Average trade estimates for world ending stocks were lowered more than expected due to a larger than expected decrease in Argentina's crop to 40 million metric tons. World ending stocks came in at 90.8 million metric tons versus pre-trade estimates of 92.9 million metric tons and 92.4 million metric tons last month.
The USDA raised Brazil's production estimates to 115 million metric tons (4.2 billion bushels) versus trade estimates of 115.25 million metric tons and USDA's March estimates of 113 million metric tons. CONAB raised Brazil's soybean crop 2 million metric tons to 115 million metric tons. The USDA lowered Argentina's soy crop to 40 million metric tons (1.5 billion bushels) versus pre-report estimates of 42.6 million metric tons versus USDA's March forecast of 47 million metric tons.
For the week ending April 11, May canola futures in Winnipeg were down $9.10 Canadian at $522.70 Canadian per metric ton.
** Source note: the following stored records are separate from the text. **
(** * Waypoint updater: nearest-waypoint search, head selection and
      look-ahead window of [ros/src/waypoint_updater/waypoint_updater.py].

    Python floats are idealised as real numbers: rounding, NaN and the
    infinities are outside the model.  Mutable attributes of the node
    are the fields of a [State] record that every callback threads
    through; a Python exception leaves the mutations made before it in
    place, so a computation returns the state together with either a
    value or the exception raised. *)

From Stdlib Require Import Reals Lra Lia ZArith String.
From stdpp Require Import base list strings pretty.

Local Open Scope R_scope.

(** ** Constants *)

Definition LOOKAHEAD_WPS : nat := 200.
Definition POSE_QUEUE_SIZE : nat := 50.
Definition VERBOSE : bool := true.
Definition MIN_UPDATE_DIST : R := 1 / 100.
Definition WP_UNDEFINED : Z := (-1)%Z.

(** [sys.float_info.max], the largest finite double. *)
Definition float_max : R := (2 - / 2 ^ 52) * 2 ^ 1023.

(** ** Messages *)

Record Point := mkPoint { px : R; py : R; pz : R }.
Record Quaternion := mkQuaternion { qx : R; qy : R; qz : R; qw : R }.
Record Pose := mkPose { position : Point; orientation : Quaternion }.
(** Of a header only the time stamp is modelled (in seconds). *)
Record Header := mkHeader { stamp : R }.
Record PoseStamped := mkPoseStamped { ps_header : Header; ps_pose : Pose }.
Record Vector3 := mkVector3 { vx : R; vy : R; vz : R }.
Record Twist := mkTwist { linear : Vector3; angular : Vector3 }.
Record TwistStamped := mkTwistStamped { ts_header : Header; ts_twist : Twist }.
Record Waypoint := mkWaypoint { wp_pose : PoseStamped; wp_twist : TwistStamped }.
Record Lane := mkLane { lane_header : Header; lane_waypoints : list Waypoint }.

(** Default-constructed messages: every numeric field is zero. *)
Definition Point_0 : Point := mkPoint 0 0 0.
Definition Quaternion_0 : Quaternion := mkQuaternion 0 0 0 0.
Definition Header_0 : Header := mkHeader 0.
Definition PoseStamped_0 : PoseStamped :=
  mkPoseStamped Header_0 (mkPose Point_0 Quaternion_0).
Definition Vector3_0 : Vector3 := mkVector3 0 0 0.
Definition TwistStamped_0 : TwistStamped :=
  mkTwistStamped Header_0 (mkTwist Vector3_0 Vector3_0).
Definition Waypoint_0 : Waypoint := mkWaypoint PoseStamped_0 TwistStamped_0.

(** The two kinds of object [get_position] and [get_orientation]
    dispatch on. *)
Inductive obj :=
| ObjPoseStamped (p : PoseStamped)
| ObjWaypoint (w : Waypoint).

Definition get_position (o : obj) : Point :=
  match o with
  | ObjPoseStamped p => position (ps_pose p)
  | ObjWaypoint w => position (ps_pose (wp_pose w))
  end.

Definition get_orientation (o : obj) : Quaternion :=
  match o with
  | ObjPoseStamped p => orientation (ps_pose p)
  | ObjWaypoint w => orientation (ps_pose (wp_pose w))
  end.

Definition distance (p1 p2 : Point) : R :=
  sqrt ((px p1 - px p2) ^ 2 + (py p1 - py p2) ^ 2 + (pz p1 - pz p2) ^ 2).

(** ** Nearest-waypoint scan

    The [for i, wp in enumerate(self.waypoints)] loop, with the loop
    variables [closest_id] and [closest_dist] as accumulators. *)

Fixpoint closest_scan (ego_pos : Point) (wps : list Waypoint) (i : nat)
    (closest_id : nat) (closest_dist : R) : nat * R :=
  match wps with
  | [] => (closest_id, closest_dist)
  | wp :: rest =>
      let dist := distance ego_pos (get_position (ObjWaypoint wp)) in
      if Rlt_dec dist closest_dist
      then closest_scan ego_pos rest (S i) i dist
      else closest_scan ego_pos rest (S i) closest_id closest_dist
  end.

Definition find_closest (ego_pos : Point) (wps : list Waypoint) : nat * R :=
  closest_scan ego_pos wps 0%nat 0%nat float_max.

(** ** Library functions used by the node *)

(** [math.atan2] on the reals (the signed zeros of IEEE arithmetic
    collapse to the single real zero, which behaves as [+0.0]). *)
Definition atan2 (y x : R) : R :=
  if Rlt_dec 0 x then atan (y / x)
  else if Rlt_dec x 0 then
         if Rle_dec 0 y then atan (y / x) + PI else atan (y / x) - PI
  else if Rlt_dec 0 y then PI / 2
  else if Rlt_dec y 0 then - (PI / 2)
  else 0.

(** Rounding towards zero, as in the quotient of [fmod]. *)
Definition Rtrunc (r : R) : Z :=
  if Rle_dec 0 r then Int_part r else (- Int_part (- r))%Z.

(** [math.fmod x y] for [y <> 0]: the remainder has the sign of [x]. *)
Definition fmod (x y : R) : R := x - IZR (Rtrunc (x / y)) * y.

(** [_EPS] of [tf.transformations]: four times the machine epsilon. *)
Definition tf_EPS : R := 4 * / 2 ^ 52.

(** [tf.transformations.quaternion_matrix]: the upper-left 3x3 block of
    the homogeneous rotation matrix of [(x, y, z, w)], row by row. *)
Definition quaternion_matrix (q : R * R * R * R)
  : (R * R * R) * (R * R * R) * (R * R * R) :=
  let '(x, y, z, w) := q in
  let nq := x * x + y * y + z * z + w * w in
  if Rlt_dec nq tf_EPS then ((1, 0, 0), (0, 1, 0), (0, 0, 1))
  else
    let s := sqrt (2 / nq) in
    let '(x, y, z, w) := (x * s, y * s, z * s, w * s) in
    ((1 - y * y - z * z, x * y - z * w, x * z + y * w),
     (x * y + z * w, 1 - x * x - z * z, y * z - x * w),
     (x * z - y * w, y * z + x * w, 1 - x * x - y * y)).

(** [tf.transformations.euler_from_matrix] for the default axes
    ['sxyz'] (i = 0, j = 1, k = 2, no parity, no repetition, static
    frame). *)
Definition euler_from_matrix (M : (R * R * R) * (R * R * R) * (R * R * R))
  : R * R * R :=
  let '((m00, m01, m02), (m10, m11, m12), (m20, m21, m22)) := M in
  let cy := sqrt (m00 * m00 + m10 * m10) in
  if Rlt_dec tf_EPS cy
  then (atan2 m21 m22, atan2 (- m20) cy, atan2 m10 m00)
  else (atan2 (- m12) m11, atan2 (- m20) cy, 0).

Definition euler_from_quaternion (q : R * R * R * R) : R * R * R :=
  euler_from_matrix (quaternion_matrix q).

(** ** Head selection

    Lines 105-127 of [publish_waypoints] without the log calls: the
    locals [heading], [ego_yaw], [angle] and [first_id] after the
    front-or-behind test, for a track of [n] waypoints whose closest
    one is [wp_closest]. *)

Record head_locals := mkHead
  { hl_heading : R; hl_ego_yaw : R; hl_angle : R; hl_first_id : nat }.

Definition select_first (ego : PoseStamped) (n closest_id : nat)
    (wp_closest : Waypoint) : head_locals :=
  let ego_pos := get_position (ObjPoseStamped ego) in
  let ego_orient := get_orientation (ObjPoseStamped ego) in
  let q := (qx ego_orient, qy ego_orient, qz ego_orient, qw ego_orient) in
  let euler_angles := euler_from_quaternion q in
  let ego_yaw := snd euler_angles in
  let first_id := closest_id in
  let pos_closest := get_position (ObjWaypoint wp_closest) in
  let heading := atan2 (py pos_closest - py ego_pos)
                       (px pos_closest - px ego_pos) in
  let heading := fmod (heading + 2 * PI) (2 * PI) in
  let ego_yaw := fmod (ego_yaw + 2 * PI) (2 * PI) in
  let angle := Rabs (ego_yaw - heading) in
  let angle := if Rlt_dec PI angle then 2 * PI - angle else angle in
  let first_id :=
    if Rlt_dec (PI / 2) angle then ((first_id + 1) mod n)%nat else first_id in
  mkHead heading ego_yaw angle first_id.

(** ** Node state and the exception monad *)

Inductive exn :=
| AssertionError (msg : string)
| AttributeError (attr : string)
| IndexError.

(** One constructor per [rospy.loginfo] call, carrying its arguments. *)
Inductive log_entry :=
| LogClosest (closest_id n : nat) (closest_dist : R) (wp : Waypoint)
| LogNext (first_id n : nat) (first_dist : R) (wp : Waypoint)
| LogFirstWP (heading ego_yaw angle : R) (next : bool)
| LogEgoPose (pose : PoseStamped) (dist_travelled : R)
| LogTraffic (wp_index : Z) (pos : Point)
| LogObstacle (wp_index : Z) (pos : Point).

(** The attributes of a [WaypointUpdater]; [published] is the sequence
    of messages handed to [final_waypoints_pub.publish] and [log] the
    sequence of log calls, both oldest first. *)
Record State := mkState
  { start_time : R;
    ego_pose : PoseStamped;
    ego_pose_queue : list PoseStamped;
    waypoints : list Waypoint;
    wp_traffic_light : Z;
    wp_obstacle : Z;
    final_waypoints : Lane;
    v_max : R;
    published : list Lane;
    log : list log_entry }.

Definition set_ego_pose (v : PoseStamped) (s : State) : State :=
  mkState (start_time s) v (ego_pose_queue s) (waypoints s)
    (wp_traffic_light s) (wp_obstacle s) (final_waypoints s) (v_max s)
    (published s) (log s).
Definition set_ego_pose_queue (v : list PoseStamped) (s : State) : State :=
  mkState (start_time s) (ego_pose s) v (waypoints s)
    (wp_traffic_light s) (wp_obstacle s) (final_waypoints s) (v_max s)
    (published s) (log s).
Definition set_waypoints (v : list Waypoint) (s : State) : State :=
  mkState (start_time s) (ego_pose s) (ego_pose_queue s) v
    (wp_traffic_light s) (wp_obstacle s) (final_waypoints s) (v_max s)
    (published s) (log s).
Definition set_wp_traffic_light (v : Z) (s : State) : State :=
  mkState (start_time s) (ego_pose s) (ego_pose_queue s) (waypoints s)
    v (wp_obstacle s) (final_waypoints s) (v_max s)
    (published s) (log s).
Definition set_wp_obstacle (v : Z) (s : State) : State :=
  mkState (start_time s) (ego_pose s) (ego_pose_queue s) (waypoints s)
    (wp_traffic_light s) v (final_waypoints s) (v_max s)
    (published s) (log s).
Definition set_final_waypoints (v : Lane) (s : State) : State :=
  mkState (start_time s) (ego_pose s) (ego_pose_queue s) (waypoints s)
    (wp_traffic_light s) (wp_obstacle s) v (v_max s)
    (published s) (log s).
Definition set_v_max (v : R) (s : State) : State :=
  mkState (start_time s) (ego_pose s) (ego_pose_queue s) (waypoints s)
    (wp_traffic_light s) (wp_obstacle s) (final_waypoints s) v
    (published s) (log s).
Definition set_published (v : list Lane) (s : State) : State :=
  mkState (start_time s) (ego_pose s) (ego_pose_queue s) (waypoints s)
    (wp_traffic_light s) (wp_obstacle s) (final_waypoints s) (v_max s)
    v (log s).
Definition set_log (v : list log_entry) (s : State) : State :=
  mkState (start_time s) (ego_pose s) (ego_pose_queue s) (waypoints s)
    (wp_traffic_light s) (wp_obstacle s) (final_waypoints s) (v_max s)
    (published s) v.

(** A method body: from the state before the call to the state after
    it and either the exception that ended it or its value. *)
Definition Py (A : Type) : Type := State -> State * (exn + A).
The Canadian dollar was up .0012 to .7954. This brings the U.S. price to $18.86 per hundredweight. The Canadian dollar remains in an uptrend, making U.S. prices more attractive
• Velva, N.D., $18.65 per hundredweight, September at $17.68.
• Enderlin, N.D., $19.44 per hundredweight, September at $18.32.
• Hallock, Minn., $18.83 per hundredweight, September at $17.94.
• Fargo, N.D., $19.55 per hundredweight, September at $18.40.
Cash feed barley bids in Minneapolis were at $2.85, while malting barley received no quote. The Berthold, N.D., bid is $2.60 and the CHS Southwest New Salem, N.D., bid is $2.90.
Cash bids for milling quality durum are $6 in Berthold and at $5.75 in Dickinson, N.D.
Cash sunflower bids in Fargo were at $17.80, October at $18.60. For the week ending April 11,
soybean oil was down 4 cents at $31.53 on the May contract.